++++ GIVEN DATA

(** * builder-webpack-core: [lib/core.js]

    A shallow embedding of the entry planner ([setMultiplePage]), the
    output naming ([setOutput]), the alias table ([setAlias]), the
    offline package hooks ([setOffline]: [pathMapper], [beforeAddBuffer]),
    the module rules with their [test] patterns and replacement
    callbacks ([setImgRule] to [setTsRule]), the Babel options
    ([setHappyPack]) and the loader directories ([setResolveLoaderPath])
    of [BuilderCore], with the JavaScript primitives they rest on:
    string search and replacement, the regular expressions that occur in
    the file, Node's [path.join], and objects used as maps.

    - Text is [string] (8-bit characters); JavaScript line terminators
      are the characters 10 and 13 of that alphabet.
    - An object used as a map ([newEntry], [aliasObject]) is the finite
      map of its own properties, with [null] as a key turned into the
      name [null]; an assignment to the name [__proto__] goes to the
      accessor of [Object.prototype] and adds no own property.
    - The disk ([fs.existsSync], the directory listing) and the clock
      ([Date.now()]) are arguments of the functions that read them.
    - [projectRoot], computed once from the configuration when the
      module is loaded, is a section variable. *)

From Stdlib Require Import ZArith Ascii String List Bool Lia.
From Stdlib Require Import DecimalString DecimalZ.
From stdpp Require Import gmap strings list.

(** The double quote, written by its character code. *)
Definition DQ : ascii := "034"%char.
Definition dq : string := String DQ "".

(** ** JavaScript strings *)
Module Str.

Fixpoint drop (n : nat) (s : string) : string :=
  match n, s with
  | O, _ => s
  | S n', String _ s' => drop n' s'
  | S _, EmptyString => EmptyString
  end.

Fixpoint take (n : nat) (s : string) : string :=
  match n, s with
  | S n', String c s' => String c (take n' s')
  | _, _ => EmptyString
  end.

(** [startsWith s pat]: [pat] is an initial segment of [s]. *)
Fixpoint startsWith (s pat : string) {struct pat} : bool :=
  match pat, s with
  | EmptyString, _ => true
  | String p pat', String c s' => if Ascii.eqb p c then startsWith s' pat' else false
  | String _ _, EmptyString => false
  end.

Fixpoint endsWith (s pat : string) : bool :=
  if String.eqb s pat then true
  else match s with
       | EmptyString => false
       | String _ s' => endsWith s' pat
       end.

(** [s.indexOf(pat)] counted from position [i]; [-1] when absent. *)
Fixpoint indexOf_from (i : Z) (s pat : string) : Z :=
  if startsWith s pat then i
  else match s with
       | EmptyString => (-1)%Z
       | String _ s' => indexOf_from (i + 1)%Z s' pat
       end.

Definition indexOf (s pat : string) : Z := indexOf_from 0%Z s pat.

(** The test [s.indexOf(pat) !== -1]. *)
Definition includes (s pat : string) : bool := negb (indexOf s pat =? -1)%Z.

(** [s.replace(pat, rep)] for a string pattern: the first occurrence
    only.  The replacement is copied as it is, which is what
    JavaScript does for a replacement without [$]; the source passes
    the empty string. *)
Fixpoint replace (s pat rep : string) : string :=
  if startsWith s pat then rep +:+ drop (String.length pat) s
  else match s with
       | EmptyString => EmptyString
       | String c s' => String c (replace s' pat rep)
       end.

(** Template-literal conversion of a value that may be [null]. *)
Definition of_nullable (v : option string) : string :=
  match v with
  | Some s => s
  | None => "null"
  end.

(** Truthiness of a string: the empty string is falsy. *)
Definition truthy (s : string) : bool :=
  match s with
  | EmptyString => false
  | String _ _ => true
  end.

End Str.

(** ** Node's [path.join] (POSIX flavour) *)
Module Path.

(** Split at every slash; empty pieces stand for doubled, leading or
    trailing slashes. *)
Fixpoint split_go (cur : string) (s : string) : list string :=
  match s with
  | EmptyString => [String.rev cur]
  | String c s' =>
      if Ascii.eqb c "/" then String.rev cur :: split_go EmptyString s'
      else split_go (String c cur) s'
  end.

Definition split (s : string) : list string := split_go EmptyString s.

(** [normalizeString]: the segments kept so far are held in reverse.
    [.] and empty segments vanish, [..] removes the segment before it,
    and is kept only when there is none to remove and the path is
    relative. *)
Fixpoint resolve (allowAboveRoot : bool) (acc : list string) (segs : list string)
  : list string :=
  match segs with
  | [] => List.rev acc
  | seg :: rest =>
      if String.eqb seg "" || String.eqb seg "."
      then resolve allowAboveRoot acc rest
      else if String.eqb seg ".."
      then match acc with
           | last :: acc' =>
               if String.eqb last ".."
               then resolve allowAboveRoot
                      (if allowAboveRoot then ".." :: acc else acc) rest
               else resolve allowAboveRoot acc' rest
           | [] => resolve allowAboveRoot (if allowAboveRoot then [".."] else []) rest
           end
      else resolve allowAboveRoot (seg :: acc) rest
  end.

Definition normalizeString (path : string) (allowAboveRoot : bool) : string :=
  String.concat "/" (resolve allowAboveRoot [] (split path)).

++++++++

**YOUR GOAL:** The lines sought are those in the data above that include the string "drop"; copy each one.

**EXERCISE OUTPUT:**
Fixpoint drop (n : nat) (s : string) : string :=
  | S n', String _ s' => drop n' s'
  if startsWith s pat then rep +:+ drop (String.length pat) s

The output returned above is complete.